Septic tanks are on-site wastewater treatment systems. Septic Pump Installation is needed for real estate that doesn’t have access to a municipal water plant. This type of wastewater treatment is budget-friendly and environmentally advantageous.

Septic systems require some maintenance, and qualified septic service technicians help homeowners choose the right size and type. The proper size or type is chosen based on a few factors. Family size determines how much water the tank needs to process day by day. The size of the home and landscape helps to determine which kind of system is required as well.

What to Expect for Septic Tank Installation

Septic tank installation starts with land surveying. A land surveyor finds the right place to install a septic tank and locates any subterranean objects that could be in the way. Soil tests show how stable soil is and reveal the soil type. There are government regulations that determine how a septic system needs to be installed and how it should function so there is no risk of accidental contamination.

There are many high-performing system designs for Septic Pump Installation. The design used most is a gravity system. The drainfields of gravity systems are beneath the soil.

A septic tank specialist installs a tank that is divided into two separate chambers. The soil is excavated several feet deep for placement of the tank.

How Septic Tanks Work

A multi-step process is carried through when septic tanks are working. The solids, nutrients, and pathogens that are sent down drain pipes first go to a pre-treatment tank. The pre-treatment tank has bacteria that digest solids. The contents that can’t be processed by the bacteria settle to the bottom.

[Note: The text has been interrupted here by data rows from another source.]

(** The pinned pages after a call that leaves page [p] in frame [f] with [k]
    pins and keeps the others. *)
Lemma pr_pinned_insert n a s s' p f k :
  pool_rel n a s → others_kept p s s' → holds s' p f → pins s' p = k → 0 < k →
  ∀ q j g, <[p := (k, f)]> (pinned a) !! q = Some (j, g) ↔ holds s' q g ∧ pins s' q = j ∧ 0 < j.
Proof.
  intros Hr Hoth Hp Hk Hpos q j g. destruct (decide (q = p)) as [->|Hne].
  - rewrite lookup_insert_eq. unfold holds in *. split.
    + intros [= <- <-]. done.
    + intros (Hq & <- & _). congruence.
  - rewrite lookup_insert_ne, (pr_pinned _ _ _ Hr) by done. symmetry.
    by apply (others_pinned _ _ _ _ _ _ _ Hoth (pr_ok _ _ _ Hr)).
Qed.

Lemma pr_pinned_delete n a s s' p :
  pool_rel n a s → others_kept p s s' → pins s' p = 0 →
  ∀ q j g, delete p (pinned a) !! q = Some (j, g) ↔ holds s' q g ∧ pins s' q = j ∧ 0 < j.
Proof.
  intros Hr Hoth Hk q j g. destruct (decide (q = p)) as [->|Hne].
  - rewrite lookup_delete_eq. split; [done|]. lia.
  - rewrite lookup_delete_ne, (pr_pinned _ _ _ Hr) by done. symmetry.
    by apply (others_pinned _ _ _ _ _ _ _ Hoth (pr_ok _ _ _ Hr)).
Qed.

Lemma fresh_frame n a s s' p f :
  pool_rel n a s → others_kept p s s' → (∃ m, bp_ok None m s') → holds s' p f → pinned a !! p = None →
  f ∉ pinned_frames a.
Proof.
  intros Hr (_ & Hh & _) [m Hok'] Hp Hnp. rewrite elem_pinned_frames. intros (q & k & Hq).
  assert (p = q) as ->; [|congruence]. apply (pr_pinned _ _ _ Hr) in Hq as (Hq & <- & ?).
  apply (holds_page_inj _ _ _ _ _ _ Hok' Hp). by apply Hh.
Qed.

Definition simulates (n : Z) (a : Store) (s : BufferPool D) (c : pool_call) : Prop :=
  ∃ r s' a', pool_exec c s = (Ok r, s') ∧ store_step n a c r a' ∧ pool_rel n a' s' ∧
    ticks s' ≤ ticks s + 1 ∧
    next_page_id_ (disk_manager_ s') ≤ next_page_id_ (disk_manager_ s) + 1.

Lemma ret_map_ok {A} (k : A → pool_ret) m s x s' :
  m s = (Ok x, s') → ret_map k m s = (Ok (k x), s').
Proof. intros Hm. unfold ret_map. by st_step Hm. Qed.

Lemma pool_exec_size c s : pool_size_ (pool_exec c s).2 = pool_size_ s.
Proof.
  assert (keeps_size (pool_exec c)) as H; [|apply H].
  destruct c; apply keeps_size_bind; try (intros; apply keeps_size_ret).
  - apply keeps_size_NewPage.
  - apply keeps_size_FetchPage.
  - apply keeps_size_UnpinPage.
  - apply keeps_size_FlushPage.
  - apply keeps_size_FlushAllPages.
  - apply keeps_size_DeletePage.
  - apply keeps_size_read_frame.
  - apply keeps_size_write_frame.
Qed.

Lemma exec_size n a s c r s' : pool_rel n a s → pool_exec c s = (Ok r, s') → pool_size_ s' = n.
Proof.
  intros Hr He. rewrite <- (pr_size _ _ _ Hr), <- (pool_exec_size c s). by rewrite He.
Qed.

Lemma sim_new n a s : pool_rel n a s → budget_ok 1 s → simulates n a s CNew.
Proof.
  intros Hr [Ht Hn]. pose proof (pr_next _ _ _ Hr) as Hnx.
  destruct (NewPage_ok zero _ _ (pr_ok _ _ _ Hr)) as
    [(f & s' & Hrun & Hm & Hok & [Hp _] & Hp1 & Hoth & Hti & Hnx')|[Hno Hrun]]; [lia..| |].
  - rewrite Hnx in *. apply (ret_map_ok RPage) in Hrun. assert (pinned a !! next_id a = None) as Hnp.
    { destruct (pinned a !! next_id a) as [[k g]|] eqn:E; [|done].
      apply (pr_pinned _ _ _ Hr) in E as (E & _).
      apply (bo_dom _ _ _ (pr_ok _ _ _ Hr)) in E as [? ?]. congruence. }
    eexists _, s', _. split; [exact Hrun|]. split; [apply S_new with (f := f); [done| |]|split].
    + apply (fresh_frame _ _ _ _ _ _ Hr Hoth); eauto.
    + intros Hfull. apply (full_iff _ _ _ Hr) in Hfull. apply Hfull.
      apply (available_iff _ _ _ Hr). exists f. split.
      * destruct (holds_frame _ _ _ _ _ Hok Hp) as (pg & Hf & _). apply frame_range in Hf.
        rewrite <- (bo_size _ _ _ Hok), (exec_size n a s CNew _ s' Hr Hrun) in Hf. rewrite elem_of_seqZ. lia.
      * apply (fresh_frame _ _ _ _ _ _ Hr Hoth); eauto.
    + split; simpl; [done|by apply (exec_size n a s CNew _ s' Hr Hrun)|done| | |].
      * by apply (pr_pinned_insert n a s).
      * intros q Hq. apply Hoth; [set_solver|]. apply (pr_clean _ _ _ Hr). set_solver.
      * intros q [->%elem_of_singleton|Hq]%elem_of_union; [rewrite lookup_insert_eq; by eexists|].
        rewrite lookup_insert_is_Some. right. split; [|by apply (pr_tainted _ _ _ Hr)].
        intros <-. apply (pr_tainted _ _ _ Hr) in Hq as [? ?]. congruence.
    + lia.
  - exists (RPage None), s, a. split; [by apply ret_map_ok|].
    split; [constructor; by apply (full_iff _ _ _ Hr)|]. split; [done|lia].
Qed.
(** A client may fetch a live page; other unpinned pages may be evicted. *)
Lemma sim_fetch n a s p : pool_rel n a s → budget_ok 1 s → allowed a (CFetch p) → simulates n a s (CFetch p).
Proof.
  intros Hr [Ht Hn] [d Hd]. pose proof (pr_next _ _ _ Hr) as Hnx.
  destruct (FetchPage_ok zero _ _ p d (pr_ok _ _ _ Hr)) as
    [(f & s' & Hrun & Hok & [Hp _] & Hpp & Hoth & Hcl & Hti & Hnx')|(Hpt & Hno & Hrun)]; [done|lia| |].
  2:{ exists (RFrame None), s, a. split; [by apply (ret_map_ok RFrame)|].
      split; [constructor; [|by apply (full_iff _ _ _ Hr)]|split; [done|lia]].
      apply (pinned_None _ _ _ _ Hr). unfold pins. by rewrite Hpt. }
  apply (ret_map_ok RFrame) in Hrun. pose proof (exec_size n a s (CFetch p) _ s' Hr Hrun) as Hsz.
  assert (∀ k, pins s' p = k → 0 < k → pool_rel n
    (mkStore (contents a) (<[p := (k, f)]> (pinned a)) (tainted a) (next_id a)) s') as Hrel.
  { intros k Hk Hpos. split; simpl; [done|done|congruence| | |].
    - by apply (pr_pinned_insert n a s).
    - intros q Hq. apply (pr_clean _ _ _ Hr) in Hq. destruct (decide (q = p)) as [->|]; [by apply Hcl|].
      by apply Hoth.
    - intros q Hq. rewrite lookup_insert_is_Some. destruct (decide (p = q)) as [->|]; [by left|].
      right. split; [done|]. by apply (pr_tainted _ _ _ Hr). }
  destruct (pinned a !! p) as [[k g]|] eqn:Hpin.
  - pose proof Hpin as Hg. apply (pr_pinned _ _ _ Hr) in Hg as (Hg & Hk & Hpos).
    assert (holds s' p g) as Hg' by (apply Hoth; [done|lia]).
    assert (g = f) as -> by (unfold holds in *; congruence).
    eexists _, s', _. split; [exact Hrun|]. split; [by apply S_fetch_pinned with (k := k)|].
    split; [apply Hrel; lia|lia].
  - pose proof Hpin as Hz. apply (pinned_None _ _ _ _ Hr) in Hz.
    assert (f ∉ pinned_frames a) as Hfresh by (apply (fresh_frame _ _ _ _ _ _ Hr Hoth); eauto).
    eexists _, s', _. split; [exact Hrun|]. split; [apply S_fetch; [done|done|]|split; [apply Hrel; lia|lia]].
    rewrite (full_iff _ _ _ Hr). intros Hfull. apply Hfull, (available_iff _ _ _ Hr). exists f. split; [|done].
    destruct (holds_frame _ _ _ _ _ Hok Hp) as (pg & Hf & _). apply frame_range in Hf.
    rewrite <- (bo_size _ _ _ Hok), Hsz in Hf. rewrite elem_of_seqZ. lia.
Qed.

Lemma sim_unpin n a s p b :
  pool_rel n a s → allowed a (CUnpin p b) → simulates n a s (CUnpin p b).
Proof.
  intros Hr Hal. pose proof (pr_ok _ _ _ Hr) as Hok.
  destruct (pinned a !! p) as [[k f]|] eqn:Hpin.
  2:{ exists (RBool false), s, a. split; [|split; [by constructor|split; [done|lia]]].
      apply (ret_map_ok RBool). unfold UnpinPage. st_run.
      apply (pinned_None _ _ _ _ Hr) in Hpin. destruct (page_table_ s !! p) as [f|] eqn:Hp; [|done].
      destruct (holds_frame _ _ _ _ _ Hok Hp) as (pg & Hf & _).
      rewrite (holds_pins _ _ _ _ Hp Hf) in Hpin. st_step (get_page_ok s f pg Hf).
      by rewrite Hpin. }
  pose proof Hpin as Hp. apply (pr_pinned _ _ _ Hr) in Hp as (Hp & Hk & Hpos).
  destruct (UnpinPage_ok _ s p f b Hok Hp) as (s' & Hrun & Hok' & Hp' & Hpp & Hoth & Hcl & Hti & Hd).
  { lia. }
  { intros -> H1. apply (pr_clean _ _ _ Hr). apply (Hal f); congruence. }
  apply (ret_map_ok RBool) in Hrun.
  eexists _, s', _. split; [exact Hrun|]. split; [by apply S_unpin with (k := k) (f := f)|].
  split; [|rewrite Hd; lia]. split; simpl; [done|by apply (exec_size n a s (CUnpin p b) _ s' Hr Hrun)|by rewrite Hd, (pr_next _ _ _ Hr)| | |].
  - case_decide; [apply (pr_pinned_delete n a s); [done..|lia]|apply (pr_pinned_insert n a s); [done..|lia|lia]].
  - intros q Hq. destruct (decide (q = p)) as [->|Hne].
    + apply Hcl. destruct b; [by left|right]. by apply (pr_clean _ _ _ Hr).
    + apply Hoth; [done|]. apply (pr_clean _ _ _ Hr). destruct b; set_solver.
  - intros q Hq. assert (q ∈ tainted a) as Ht by (destruct b; set_solver).
    pose proof (pr_tainted _ _ _ Hr _ Ht) as Hsome. case_decide as H1.
    + rewrite lookup_delete_ne; [done|]. intros ->. destruct b; [set_solver|].
      by apply (Hal f); [congruence|..].
    + rewrite lookup_insert_is_Some. destruct (decide (p = q)); [by left|by right].
Qed.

Effluent is the liquid left behind after the organic waste is processed. It is then sent to the drainfield. Effluent dissipates into the soil to provide it with nutrients.

Septic tank pump service is required in a two to five-year span, depending on the frequency of wastewater disposal. The sludge that settles to the bottom of the tank eventually reaches capacity. A powerful suctioning hose pumps the unprocessed solids to be taken somewhere for safe disposal.